BİRKAÇ ADAM DAHA


Vezirler huzura çıkmışlar:
- Padişahım, hazinenizde para kalmadı, yeni vergilere ihtiyacımız var.
Padişah kavuğunun altından kafasını kaşımış ve sormuş:
- Eeee, Ne vergisi koyalım?
- Köprülere adam koyalım, her girenden bir akçe alsınlar!
- Tamam.
Aradan bir süre geçtikten sonra sormuş vezirlerine:
- Nasıl, halk hayatından memnun mudur? Herhangi bir şikayet var mıdır?
- Hiçbir tepki yok sultanım! Ancak gelen para çok az.
- İyi o zaman köprünün diğer tarafına da bir adam koyun, çıkandan da bir akçe alsın!
Aradan yine bir süre geçmiş, padişah tekrar sormuş vezirlerine:
- Var mı halinden şikayet eden?
- Yoktur efendimiz!
Halkının tepkisizliğine hem kızan, hem de para kazandığı için sevinen padişah gürlemiş:
- Köprülerin ortasına da birer adam koyun, geleni geçeni oracıkta becersin! Bu kadar tepkisiz toplum olur mu canım!
Aradan birkaç gün geçmiş, halktan yine bir tepki gelmediğini gören padişah tekrar çağırmış vezirlerini.
- Bu nasıl iştir, adamları becerttiğim halde tepki vermiyorlar!
Bunun nedenini öğrenmek istemiş ve demiş ki:
- Halkı bir dinleyelim hele.
Gitmişler hep birlikte köprüden geçenlerin yanına.
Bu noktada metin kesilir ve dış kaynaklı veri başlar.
(** [X11] With auto-block on, a call from a number on the blocked list
    is disallowed and rejected, and the history then reads back with
    this call first, reason "Numéro spam connu", followed by the 99 most
    recent earlier calls. *)
Theorem onScreenCall_blocks_listed_number (prefs : shared_prefs) (phone : string)
    (inContacts : bool) (now : Z) (bu ai : bool) (items : list CurrentBridge.history_item) :
  getBoolean prefs Current.PREF_AUTO_BLOCK_ENABLED true = inr true ->
  getBoolean prefs Current.PREF_BLOCK_UNKNOWN false = inr bu ->
  getBoolean prefs Current.PREF_AI_SCREENING_ENABLED false = inr ai ->
  Current.isNumberBlocked prefs phone = true ->
  CurrentBridge.getBlockedCallHistory prefs = inr items ->
  snd (CurrentService.onScreenCall prefs phone inContacts now) = inr CurrentService.block_response
  /\ CurrentBridge.getBlockedCallHistory (fst (CurrentService.onScreenCall prefs phone inContacts now))
     = inr ({| CurrentBridge.item_phone_number := phone; CurrentBridge.item_blocked_at := now;
               CurrentBridge.item_reason := Some CurrentService.REASON_SPAM |} :: take 99 items).
Proof.
  intros H1 H2 H3 Hb Hh. unfold CurrentService.onScreenCall.
  rewrite H1, H2, H3, Hb. simpl. split; [reflexivity|].
  by apply history_add_read.
Qed.

Lemma onScreenCall_blocks_listed_number_witness :
  snd (CurrentService.onScreenCall
         {[ Current.PREF_BLOCKED_NUMBERS := PStr (TArr [JStr "0612345678"]) ]}
         "+33612345678" true 7%Z) = inr CurrentService.block_response.
Proof.
  refine (proj1 (onScreenCall_blocks_listed_number _ "+33612345678" true 7%Z false false [] _ _ _ _ _));
    reflexivity.
Defined.

(** [X12] With "block unknown numbers" on, every call from a number not
    in the contacts is disallowed and rejected and recorded in the
    history, whatever the other settings and the blocked list. *)
Theorem onScreenCall_blocks_unknown_callers (prefs : shared_prefs) (phone : string) (now : Z)
    (auto ai : bool) :
  getBoolean prefs Current.PREF_AUTO_BLOCK_ENABLED true = inr auto ->
  getBoolean prefs Current.PREF_BLOCK_UNKNOWN false = inr true ->
  getBoolean prefs Current.PREF_AI_SCREENING_ENABLED false = inr ai ->
  CurrentService.onScreenCall prefs phone false now
  = (Current.addToBlockedHistory prefs phone
       (if auto && Current.isNumberBlocked prefs phone
        then CurrentService.REASON_SPAM else CurrentService.REASON_UNKNOWN) now,
     inr CurrentService.block_response).
Proof.
  intros H1 H2 H3. unfold CurrentService.onScreenCall.
  rewrite H1, H2, H3. simpl. by destruct (auto && Current.isNumberBlocked prefs phone).
Qed.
Padişah ahaliye sormuş:
- Halinizden memnun musunuz, var mı bir şikayetiniz?
Kimseden ses yok.
Padişah tekrar sormuş:
- Ulan, taş üstünde taş, omuz üstünde baş komam! Varsa şikayeti olan hemen söylesin!
Padişah böyle gürleyince arkalardan cılız bir ses duyulmuş:
- Padişahım, o köprünün ortasındaki adam var ya, hani o bizi beceren adam!..
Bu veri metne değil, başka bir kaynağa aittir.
(** * Authentication and session core of the budget tracker backend

    A shallow embedding of the backend's authentication code.  Source files
    and the modules that embed them:
    - [config/env.ts]                 -> [Env]
    - [services/userService.ts]       -> [UserService]   (class [UserService])
    - [services/tokenBlacklist.ts]    -> [TokenBlacklist]
    - [services/authService.ts]       -> [AuthService]   (class [AuthService])
    - [middleware/auth.ts]            -> [AuthMiddleware]
    - [middleware/rateLimit.ts]       -> [RateLimit]     (class [RateLimiter])
    - [routes/auth.ts]                -> [AuthRoutes]
    - [middleware/errorHandler.ts]    -> [ErrorHandler]
    - [routes/users.ts]               -> [UsersRoutes]
    - [services/tokenService.ts]      -> [TokenService]  (class [TokenService])
    and what the code calls of its runtime and libraries:
    - [hono/jwt], [sign] and [verify] -> [HonoJwt]
    - [Bun.password]                  -> [BunPassword]
    - [Bun.sql], the result array     -> [BunSql]

    Conventions.  Instants are integers in milliseconds since the epoch
    ([Date.now()], SQL [NOW()]); JWT claims are in seconds.  A request is
    served at one instant [now], which every operation it runs receives.  The
    PostgreSQL tables are explicit values threaded through the operations.
    A statement fails only on a constraint of the schema that the model
    names (unique keys, the foreign keys of the two revocation tables);
    connection failures are outside the model.  A JavaScript value that may
    be [undefined] is an [option].  A string is the UTF-8 encoding of the
    JavaScript string; [js_length] is the JavaScript [length] of the string it
    encodes.  Each call of [Bun.password.hash] takes the salt it draws as an
    argument. *)

From Stdlib Require Import ZArith Lia Ascii String.
From stdpp Require Import base decidable option strings pretty list gmap.

Local Open Scope string_scope.
Local Open Scope Z_scope.

(** ** Environment ([config/env.ts]) *)

Module Env.

Record t := {
  JWT_SECRET : string;
  COOKIE_ACCESS_TOKEN_MAX_AGE : Z;
  COOKIE_REFRESH_TOKEN_MAX_AGE : Z;
  BCRYPT_ROUNDS : Z;
  PASSWORD_RESET_EXPIRY_HOURS : Z;
  RATE_LIMIT_WINDOW_MS : Z;
  RATE_LIMIT_MAX_REQUESTS : Z;
  RATE_LIMIT_AUTH_WINDOW_MS : Z;
  RATE_LIMIT_AUTH_MAX_REQUESTS : Z;
  RATE_LIMIT_STRICT_WINDOW_MS : Z;
  RATE_LIMIT_STRICT_MAX_REQUESTS : Z;
  RATE_LIMIT_USER_AGENT_LENGTH : nat
}.

(** The values [envSchema] falls back to when a variable is unset; the
    signing secret has no default. *)
Definition defaults (secret : string) : t := {|
  JWT_SECRET := secret;
  COOKIE_ACCESS_TOKEN_MAX_AGE := 15 * 60;
  COOKIE_REFRESH_TOKEN_MAX_AGE := 7 * 24 * 60 * 60;
  BCRYPT_ROUNDS := 12;
  PASSWORD_RESET_EXPIRY_HOURS := 1;
  RATE_LIMIT_WINDOW_MS := 60000;
  RATE_LIMIT_MAX_REQUESTS := 1000;
  RATE_LIMIT_AUTH_WINDOW_MS := 900000;
  RATE_LIMIT_AUTH_MAX_REQUESTS := 10;
  RATE_LIMIT_STRICT_WINDOW_MS := 60000;
  RATE_LIMIT_STRICT_MAX_REQUESTS := 20;
  RATE_LIMIT_USER_AGENT_LENGTH := 50
|}.

End Env.

(** ** JavaScript truthiness of the values the code tests with [!] and [&&] *)

Definition truthy_string (s : option string) : bool :=
  match s with
  | Some s => negb (String.eqb s "")
  | None => false
  end.

Definition truthy_number (n : option Z) : bool :=
  match n with
  | Some n => negb (n =? 0)
  | None => false
  end.

(** ** The [length] of a JavaScript string

    [s.length] counts UTF-16 code units.  In the UTF-8 encoding of [s] a code
    point below U+10000 (one unit) starts with a byte below 128 or with a lead
    byte from 192 to 239, a code point from U+10000 on (two units, a surrogate
    pair) starts with a lead byte from 240 on, and the bytes from 128 to 191
    continue a sequence. *)

Definition utf16_units (c : ascii) : nat :=
  let n := Ascii.nat_of_ascii c in
  if (n <? 128)%nat then 1%nat
  else if (n <? 192)%nat then 0%nat
  else if (n <? 240)%nat then 1%nat
  else 2%nat.

Fixpoint js_length (s : string) : nat :=
  match s with
  | EmptyString => 0%nat
  | String c rest => (utf16_units c + js_length rest)%nat
  end.

(** ** [hono/jwt]: [sign] and [verify] with HS256

    The MAC is idealised: a signed token records the key it was signed under,
    and the signature verifies exactly under that key.  [sign] serialises the
    payload it is given and adds no claim of its own; [verify] checks the
    registered time claims, then the signature: [nbf] and [iat] when they are
    truthy, [exp] whenever the claim is there, so that a token with [exp: 0]
    has expired. *)

Module HonoJwt.

Record JWTPayload := {
  userId : option string;
  email : option string;
  tokenType : option string;
  iat : option Z;
  exp : option Z;
  nbf : option Z
}.

(** A raw token string: either [header.payload.signature] with the
    signature computed under [key], or any other string. *)
Inductive Token :=
| Signed (payload : JWTPayload) (key : string)
| Malformed (raw : string).

Inductive JwtError :=
| JwtTokenInvalid
| JwtTokenNotBefore
| JwtTokenExpired
| JwtTokenIssuedAt
| JwtTokenSignatureMismatched.

#[global] Instance JWTPayload_eq_dec : EqDecision JWTPayload.
Proof. solve_decision. Defined.

#[global] Instance Token_eq_dec : EqDecision Token.
Proof. solve_decision. Defined.

Definition sign (payload : JWTPayload) (secret : string) : Token :=
  Signed payload secret.

(** [now] is [Date.now()]; the library compares against
    [Math.floor(Date.now() / 1000)]. *)
Definition verify (token : Token) (secret : string) (now : Z)
  : JwtError + JWTPayload :=
  match token with
  | Malformed _ => inl JwtTokenInvalid
  | Signed payload key =>
      let now_s := now / 1000 in
      if truthy_number (nbf payload) && (now_s <? default 0 (nbf payload))
      then inl JwtTokenNotBefore
      else if match exp payload with
              | Some e => e <=? now_s
              | None => false
              end
      then inl JwtTokenExpired
      else if truthy_number (iat payload) && (now_s <? default 0 (iat payload))
      then inl JwtTokenIssuedAt
      else if String.eqb key secret then inr payload
      else inl JwtTokenSignatureMismatched
  end.

(** [!accessToken] on a cookie value: only the empty string is falsy. *)
Definition is_empty (token : Token) : bool :=
  match token with
  | Malformed raw => String.eqb raw ""
  | Signed _ _ => false
  end.

End HonoJwt.

(** ** [Bun.password]: salted password hashing

    [Bun.password.hash] draws a fresh random salt on every call and returns an
    encoded string that contains the salt next to the digest, so the result is
    a function of the salt and the input.  The digest is idealised as
    collision free: a hash is the pair of the salt and the hashed input.
    [Bun.password.verify] recomputes the digest with the salt stored in the
    hash. *)

Module BunPassword.

Record Hash (A : Type) := MkHash { salt : nat; input : A }.
Arguments MkHash {A} _ _.
Arguments salt {A} _.
Arguments input {A} _.

#[global] Instance Hash_eq_dec `{EqDecision A} : EqDecision (Hash A).
Proof. solve_decision. Defined.

Definition hash {A} (salt : nat) (input : A) : Hash A := MkHash salt input.

Definition verify `{EqDecision A} (plain : A) (hashed : Hash A) : bool :=
  bool_decide (plain = input hashed).

End BunPassword.

(** ** [Bun.sql]: the array a statement resolves to

    A tagged-template statement resolves to the array of the rows it returns;
    the number of rows it touched is in [count], which the code never reads.
    An UPDATE or DELETE without a RETURNING clause returns no row, so its
    array is empty however many rows it touched. *)

Module BunSql.

Definition result_length (touched : nat) : nat := 0%nat.

End BunSql.

(** ** [services/userService.ts] *)

Module UserService.

Record User := {
  id : string;
  email : string;
  password_hash : BunPassword.Hash string;
  name : string;
  created_at : Z;
  updated_at : Z;
  email_verified : bool;
  password_reset_token : option string;
  password_reset_expires : option Z
}.

(** [Omit<User, "password_hash">], what the handlers send back. *)
Record UserWithoutPassword := {
  pub_id : string;
  pub_email : string;
  pub_name : string;
  pub_created_at : Z;
  pub_updated_at : Z;
  pub_email_verified : bool;
  pub_password_reset_token : option string;
  pub_password_reset_expires : option Z
}.

Definition without_password (user : User) : UserWithoutPassword := {|
  pub_id := id user;
  pub_email := email user;
  pub_name := name user;
  pub_created_at := created_at user;
  pub_updated_at := updated_at user;
  pub_email_verified := email_verified user;
  pub_password_reset_token := password_reset_token user;
  pub_password_reset_expires := password_reset_expires user
|}.

(** The [users] table, in row order. *)
Definition Users := list User.

(** [SELECT * FROM users WHERE email = ...], first row. *)
Definition findByEmail (e : string) (users : Users) : option User :=
  List.find (fun u => String.eqb (email u) e) users.

(** [SELECT * FROM users WHERE id = ...], first row. *)
Definition findById (i : string) (users : Users) : option User :=
  List.find (fun u => String.eqb (id u) i) users.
- Eeee! O benim adamımdır, ne olmuş ona?
- Allah sizden razı olsun biz sayenizde becerilmekten çok memnunuz. Ancak akşamları çok kalabalık oluyor, sıra uzuyor, eve geç kalıyoruz. Mümkünse köprünün ortasına birkaç adam daha koysanız da sırada beklemesek!